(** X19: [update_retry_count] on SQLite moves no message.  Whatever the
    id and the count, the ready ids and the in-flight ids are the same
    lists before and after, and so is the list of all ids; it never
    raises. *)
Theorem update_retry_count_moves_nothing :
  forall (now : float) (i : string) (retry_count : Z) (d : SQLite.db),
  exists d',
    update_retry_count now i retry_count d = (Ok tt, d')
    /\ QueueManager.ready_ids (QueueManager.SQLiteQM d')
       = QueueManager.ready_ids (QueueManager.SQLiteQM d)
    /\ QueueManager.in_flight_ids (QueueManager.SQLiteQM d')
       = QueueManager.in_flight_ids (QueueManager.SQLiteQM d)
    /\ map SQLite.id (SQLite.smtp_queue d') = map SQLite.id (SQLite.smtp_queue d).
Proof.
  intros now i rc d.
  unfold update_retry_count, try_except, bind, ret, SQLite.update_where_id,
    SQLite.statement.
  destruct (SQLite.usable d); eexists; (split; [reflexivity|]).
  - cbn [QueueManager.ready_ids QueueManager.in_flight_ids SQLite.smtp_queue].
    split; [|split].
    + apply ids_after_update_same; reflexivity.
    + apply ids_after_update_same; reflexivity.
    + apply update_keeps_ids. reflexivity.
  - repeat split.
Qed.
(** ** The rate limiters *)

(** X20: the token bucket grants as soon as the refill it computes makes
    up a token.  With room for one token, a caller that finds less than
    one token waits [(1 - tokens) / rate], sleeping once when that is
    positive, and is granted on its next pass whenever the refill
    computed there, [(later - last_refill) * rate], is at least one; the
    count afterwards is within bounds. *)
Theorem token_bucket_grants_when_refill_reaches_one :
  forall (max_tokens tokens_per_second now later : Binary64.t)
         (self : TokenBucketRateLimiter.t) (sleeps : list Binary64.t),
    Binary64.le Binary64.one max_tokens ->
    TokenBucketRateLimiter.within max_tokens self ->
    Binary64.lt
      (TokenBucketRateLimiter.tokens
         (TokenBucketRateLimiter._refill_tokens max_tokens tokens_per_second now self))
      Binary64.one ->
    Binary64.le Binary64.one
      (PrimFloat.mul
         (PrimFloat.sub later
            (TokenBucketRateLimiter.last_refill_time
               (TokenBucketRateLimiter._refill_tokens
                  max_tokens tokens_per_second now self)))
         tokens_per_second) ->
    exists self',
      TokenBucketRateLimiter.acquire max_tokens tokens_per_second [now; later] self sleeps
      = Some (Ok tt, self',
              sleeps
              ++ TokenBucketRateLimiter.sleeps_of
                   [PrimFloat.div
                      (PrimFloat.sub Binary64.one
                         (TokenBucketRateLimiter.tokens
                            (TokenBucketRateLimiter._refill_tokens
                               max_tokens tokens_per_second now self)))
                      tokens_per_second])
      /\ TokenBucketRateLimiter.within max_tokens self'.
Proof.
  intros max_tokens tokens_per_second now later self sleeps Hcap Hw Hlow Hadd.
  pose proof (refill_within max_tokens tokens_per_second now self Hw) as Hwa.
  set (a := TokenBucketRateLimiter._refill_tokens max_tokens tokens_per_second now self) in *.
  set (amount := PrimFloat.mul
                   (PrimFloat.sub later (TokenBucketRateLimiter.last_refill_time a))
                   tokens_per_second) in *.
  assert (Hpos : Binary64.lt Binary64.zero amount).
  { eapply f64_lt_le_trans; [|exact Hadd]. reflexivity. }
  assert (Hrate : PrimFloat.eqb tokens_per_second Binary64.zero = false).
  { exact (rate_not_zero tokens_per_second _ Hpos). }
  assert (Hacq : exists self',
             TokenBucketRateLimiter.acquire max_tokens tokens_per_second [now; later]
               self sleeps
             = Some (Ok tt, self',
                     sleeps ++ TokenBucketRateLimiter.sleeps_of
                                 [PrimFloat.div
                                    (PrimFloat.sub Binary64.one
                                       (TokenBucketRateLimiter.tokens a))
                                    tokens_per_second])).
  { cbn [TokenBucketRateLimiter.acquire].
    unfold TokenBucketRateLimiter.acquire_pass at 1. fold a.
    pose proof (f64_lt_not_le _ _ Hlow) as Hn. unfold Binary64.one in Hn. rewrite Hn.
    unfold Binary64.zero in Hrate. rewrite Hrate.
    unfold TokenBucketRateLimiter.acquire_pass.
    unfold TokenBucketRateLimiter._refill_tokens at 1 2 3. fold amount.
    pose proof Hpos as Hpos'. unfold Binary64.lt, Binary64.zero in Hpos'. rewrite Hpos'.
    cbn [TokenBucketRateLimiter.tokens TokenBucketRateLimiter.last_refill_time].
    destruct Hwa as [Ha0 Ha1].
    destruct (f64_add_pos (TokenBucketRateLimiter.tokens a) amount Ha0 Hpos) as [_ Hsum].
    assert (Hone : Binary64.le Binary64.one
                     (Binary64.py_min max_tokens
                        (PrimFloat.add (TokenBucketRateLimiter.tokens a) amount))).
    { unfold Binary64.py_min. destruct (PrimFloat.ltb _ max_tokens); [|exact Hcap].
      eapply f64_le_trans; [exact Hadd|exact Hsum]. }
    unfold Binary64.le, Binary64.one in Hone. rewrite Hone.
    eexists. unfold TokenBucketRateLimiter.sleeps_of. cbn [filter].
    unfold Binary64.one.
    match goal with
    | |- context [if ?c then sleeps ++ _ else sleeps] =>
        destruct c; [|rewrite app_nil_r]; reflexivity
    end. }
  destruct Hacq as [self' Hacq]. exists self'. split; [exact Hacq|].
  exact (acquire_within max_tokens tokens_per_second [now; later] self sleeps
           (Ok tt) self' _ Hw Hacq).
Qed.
※ ※ ※
# TASK DETAILS
Print exactly the lines above from the one with "(PrimFloat.sub later (TokenBucketRateLimiter.last_refill_time" to the one with "unfold TokenBucketRateLimiter.acquire_pass at", including both.

# WRITTEN REPLY
                   (PrimFloat.sub later (TokenBucketRateLimiter.last_refill_time a))
                   tokens_per_second) in *.
  assert (Hpos : Binary64.lt Binary64.zero amount).
  { eapply f64_lt_le_trans; [|exact Hadd]. reflexivity. }
  assert (Hrate : PrimFloat.eqb tokens_per_second Binary64.zero = false).
  { exact (rate_not_zero tokens_per_second _ Hpos). }
  assert (Hacq : exists self',
             TokenBucketRateLimiter.acquire max_tokens tokens_per_second [now; later]
               self sleeps
             = Some (Ok tt, self',
                     sleeps ++ TokenBucketRateLimiter.sleeps_of
                                 [PrimFloat.div
                                    (PrimFloat.sub Binary64.one
                                       (TokenBucketRateLimiter.tokens a))
                                    tokens_per_second])).
  { cbn [TokenBucketRateLimiter.acquire].
    unfold TokenBucketRateLimiter.acquire_pass at 1. fold a.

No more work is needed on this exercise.